Haixia Wang1, Xuemei Zhu2, Fangchao Zhao3, Pengfei Guo3, Jing Li3, Jingfang Du4, Guoyong Shan1, Yishuai Li5, Juan Li6
  • 1Department of Radiation Oncology, The Fifth Clinical Medical College of Henan University of Chinese Medicine, Zhengzhou People’s Hospital, Zhengzhou 450003, China
  • 2Department of Ultrasound, Jurong Hospital Affiliated to Jiangsu University, Zhenjiang 212000, China
  • 3Department of Thoracic Surgery, The Second Hospital of Hebei Medical University, Shijiazhuang 050000, China
  • 4Department of Clinical Medicine, Hebei University of Engineering, Handan 056002, China
  • 5Department of Thoracic Surgery, Hebei Chest Hospital, Shijiazhuang 050000, China
  • 6School of Nursing, Shandong First Medical University and Shandong Academy of Medical Sciences, Taian 271000, China
* Equal contribution
Received: April 18, 2023Accepted: November 2, 2023Published: February 5, 2024

Copyright: © 2024 Wang et al. This is an open access article distributed under the terms of the Creative Commons Attribution License (CC BY 4.0), which permits unrestricted use, distribution, and reproduction in any medium, provided the original author and source are credited.

Abstract

Background: Disulfidoptosis is an unconventional form of programmed cell death that distinguishes itself from well-established cell death pathways like ferroptosis, pyroptosis, and necroptosis.

Methods: Initially, we conducted a single-cell analysis of the GSE131907 dataset from the GEO database to identify disulfidoptosis-related genes (DRGs). We utilized differentially expressed DRGs to classify TCGA samples with an unsupervised clustering algorithm. Prognostic models were built using Cox regression and LASSO regression.

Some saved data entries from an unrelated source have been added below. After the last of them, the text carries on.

(** X9.  Changes of two different dropdowns can come in either order,
    and of two changes of one dropdown the later one stands. *)
Theorem filter_changes_compose st fc1 fc2 x y :
  (fc1 <> fc2 ->
   onFilterChange fc1 x (onFilterChange fc2 y st) =
   onFilterChange fc2 y (onFilterChange fc1 x st)) /\
  onFilterChange fc1 x (onFilterChange fc1 y st) = onFilterChange fc1 x st.
Proof.
  split.
  - intros Hne. destruct fc1, fc2; try reflexivity; contradiction.
  - destruct fc1; reflexivity.
Qed.

(** X10.  After the load handler the page shows the whole catalog,
    [flashAttn2] then [flashAttn3], and every dropdown reads ["all"]. *)
Theorem load_shows_whole_catalog p :
  filterWheels (onLoad p) = (flashAttn2 ++ flashAttn3)%list /\
  Dom.count (page (onLoad p)) = length flashAttn2 + length flashAttn3 /\
  forall fc, Dom.value (facetSelect (page (onLoad p)) fc) = "all".
Proof.
  assert (E : filterWheels (onLoad p) = (flashAttn2 ++ flashAttn3)%list).
  { unfold filterWheels. cbn. apply filter_all, keep_noFilters. }
  split; [exact E|]. split.
  - change (Dom.count (page (onLoad p))) with (length (filterWheels (onLoad p))).
    now rewrite E, length_app.
  - intros fc. destruct fc; reflexivity.
Qed.





(** X15.  The values a dropdown gets for a scope other than ["2"] and
    ["3"] are those it gets for ["2"] together with those it gets for
    ["3"]. *)
Theorem values_of_all_scopes st k version x :
  version <> "2" -> version <> "3" ->
  (In x (getUnique (onVersionClick version st) k) <->
   In x (getUnique (onVersionClick "2" st) k) \/
   In x (getUnique (onVersionClick "3" st) k)).
Proof.
  intros H2 H3. apply String.eqb_neq in H2, H3.
  rewrite !getUnique_In. unfold getWheels. cbn. rewrite H2, H3. split.
  - intros [w [Hw E]]. apply in_app_or in Hw as [Hw | Hw];
      [left | right]; exists w; auto.
  - intros [[w [Hw E]] | [w [Hw E]]]; exists w; split; auto;
      apply in_or_app; auto.
Qed.


(** X7.  After the load handler, a click on a version button, an input
    in the search box, a change of a dropdown and [clearFilters], the page
    shows the wheels the variables select at that moment: the count is
    their number, the list holds their cards in order, and the empty
    state stands in for the list exactly when there is none. *)
Theorem handlers_leave_page_upToDate p st version text fc x :
  upToDate (onLoad p) /\
  upToDate (onVersionClick version st) /\
  upToDate (onSearchInput text st) /\
  upToDate (onFilterChange fc x st) /\
  upToDate (clearFilters st).
Proof.
  repeat split; apply render_upToDate.
Qed.

End Page.

(** ** Runs of the copy button *)













(** ** Values that are the same number *)

Section Stable.

Context {A : Type} (comparefn : A -> A -> number) (p : A -> bool).

Lemma insert_filter (x : A) (l : list A) :
  (forall y, In y l -> p x = true -> sortCompare comparefn x y = Gt -> p y = false) ->
  filter p (insert comparefn x l) = filter p (x :: l).
Proof.
  induction l as [|y l IH]; intros H; [reflexivity|].
  cbn [insert]. destruct (sortCompare comparefn x y) eqn:E; try reflexivity.
  cbn [filter]. rewrite IH by (intros z Hz; apply H; now right).
  cbn [filter]. destruct (p x) eqn:Ex; [|reflexivity].
  now rewrite (H y (or_introl eq_refl) eq_refl E).
Qed.

Lemma sort_filter (l : list A) :
  (forall x y, In x l -> In y l ->
               p x = true -> sortCompare comparefn x y = Gt -> p y = false) ->
  filter p (sort comparefn l) = filter p l.
Proof.
  induction l as [|x l IH]; intros H; [reflexivity|].
  cbn [sort]. rewrite insert_filter.
  - cbn [filter]. rewrite IH by (intros a b Ha Hb; apply H; now right).
    reflexivity.
  - intros y Hy. apply H; [now left | right].
    eapply Permutation_in; [apply sort_Permutation | exact Hy].
Qed.

End Stable.

Lemma sign_sub_Gt_strict (a b : number) :
  sign (sub b a) = Some Gt -> leb b a = false.
Proof.
  destruct a as [| |x|], b as [| |y|]; simpl; try discriminate; try reflexivity.
  intros H. injection H as H. apply Qgt_alt in H.
  destruct (Qle_bool y x) eqn:E; [|reflexivity].
  apply Qle_bool_iff in E. lra.
Qed.

Section StableValues.

Variables flashAttn2 flashAttn3 : list Wheel.t.

Local Abbreviation getWheels := (getWheels flashAttn2 flashAttn3).
Local Abbreviation getUnique := (getUnique flashAttn2 flashAttn3).

(** X20.  When the values of a property all parse as numbers, those
    among them that are one and the same number (["12.1"] and ["12.10"])
    come in [getUnique]'s list in the order in which they first occur in
    the scoped catalog. *)
Theorem equal_numbers_keep_catalog_order st k c :
  (forall w, In w (getWheels st) -> isNaN (parseFloat (prop w k)) = false) ->
  filter (fun x => sameNumber (parseFloat x) c) (getUnique st k) =
  filter (fun x => sameNumber (parseFloat x) c)
         (spreadSet (map (fun w => prop w k) (getWheels st))).
Proof.
  intros _. unfold getUnique. apply sort_filter.
  intros x y _ _ Hx Hgt. unfold sameNumber in *.
  apply andb_true_iff in Hx as [Hxc Hcx].
  apply sortCompare_Gt, sign_sub_Gt_strict in Hgt.
  destruct (leb (parseFloat y) c) eqn:Hyc; [|reflexivity].
  destruct (leb c (parseFloat y)) eqn:Hcy; [|reflexivity].
  pose proof (leb_trans _ _ _ Hyc Hcx). congruence.
Qed.

End StableValues.

(** ** The further properties at sample inputs *)

Lemma scope_all_is_two_then_three_witness :
  filterWheels [wheelA; wheelB] [wheelC]
    (onVersionClick [wheelA; wheelB] [wheelC] "all"
       (sampleState "2" noFilters "12.")) =
  (filterWheels [wheelA; wheelB] [wheelC]
     (onVersionClick [wheelA; wheelB] [wheelC] "2"
        (sampleState "2" noFilters "12.")) ++
   filterWheels [wheelA; wheelB] [wheelC]
     (onVersionClick [wheelA; wheelB] [wheelC] "3"
        (sampleState "2" noFilters "12.")))%list /\
  Dom.count (page (onVersionClick [wheelA; wheelB] [wheelC] "all"
                     (sampleState "2" noFilters "12."))) =
  Dom.count (page (onVersionClick [wheelA; wheelB] [wheelC] "2"
                     (sampleState "2" noFilters "12."))) +
  Dom.count (page (onVersionClick [wheelA; wheelB] [wheelC] "3"
                     (sampleState "2" noFilters "12."))).
Proof.
  apply (scope_all_is_two_then_three [wheelA; wheelB] [wheelC]
           (sampleState "2" noFilters "12.") "all"); discriminate.
Defined.


Lemma search_text_case_ignored_witness :
  filterWheels [wheelA; wheelB] [wheelC]
    (onSearchInput [wheelA; wheelB] [wheelC] "AArch64" (sampleState "all" noFilters "")) =
  filterWheels [wheelA; wheelB] [wheelC]
    (onSearchInput [wheelA; wheelB] [wheelC] "aarch64" (sampleState "all" noFilters "")).
Proof.
  apply (search_text_case_ignored [wheelA; wheelB] [wheelC]
           (sampleState "all" noFilters "") "AArch64" "aarch64").
  reflexivity.
Defined.


Lemma empty_search_shows_facet_matches_witness :
  In wheelB (filterWheels [wheelA; wheelB] [wheelC]
               (sampleState "2" (setFilter noFilters Python "3.9") "")) <->
  In wheelB (getWheels [wheelA; wheelB] [wheelC]
               (sampleState "2" (setFilter noFilters Python "3.9") "")) /\
  forall fc, meets (setFilter noFilters Python "3.9") wheelB fc.
Proof.
  apply (empty_search_shows_facet_matches [wheelA; wheelB] [wheelC]
           (sampleState "2" (setFilter noFilters Python "3.9") "") wheelB).
  reflexivity.
Defined.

Results: Two DRG-related clusters (C1 and C2) were identified based on the DEGs from single-cell sequencing data analysis. In comparison to C1, C2 exhibited significantly worse overall prognosis, along with lower expression levels of immune checkpoint genes (ICGs) and chemoradiotherapy sensitivity-related genes (CRSGs). Furthermore, C2 displayed a notable enrichment in metabolic pathways and cell cycle-associated mechanisms. C2 was also linked to the development and spread of tumors. We created a prognostic risk model known as the DRG score, which relies on the expression levels of five DRGs. Patients were categorized into high-risk and low-risk groups depending on their DRG score, with the former group being linked to a poorer prognosis and higher TMB score. Moreover, the DRG score displayed significant correlations with CRSGs, ICGs, the tumor immune dysfunction and exclusion (TIDE) score, and chemotherapeutic sensitivity. Subsequently, we identified a significant correlation between the DRG score and monocyte macrophages. Additionally, crucial DRGs were additionally validated using qRT-PCR.

Conclusions: Our new DRG score can predict the immune landscape and prognosis of LUAD, serving as a reference for immunotherapy and chemotherapy.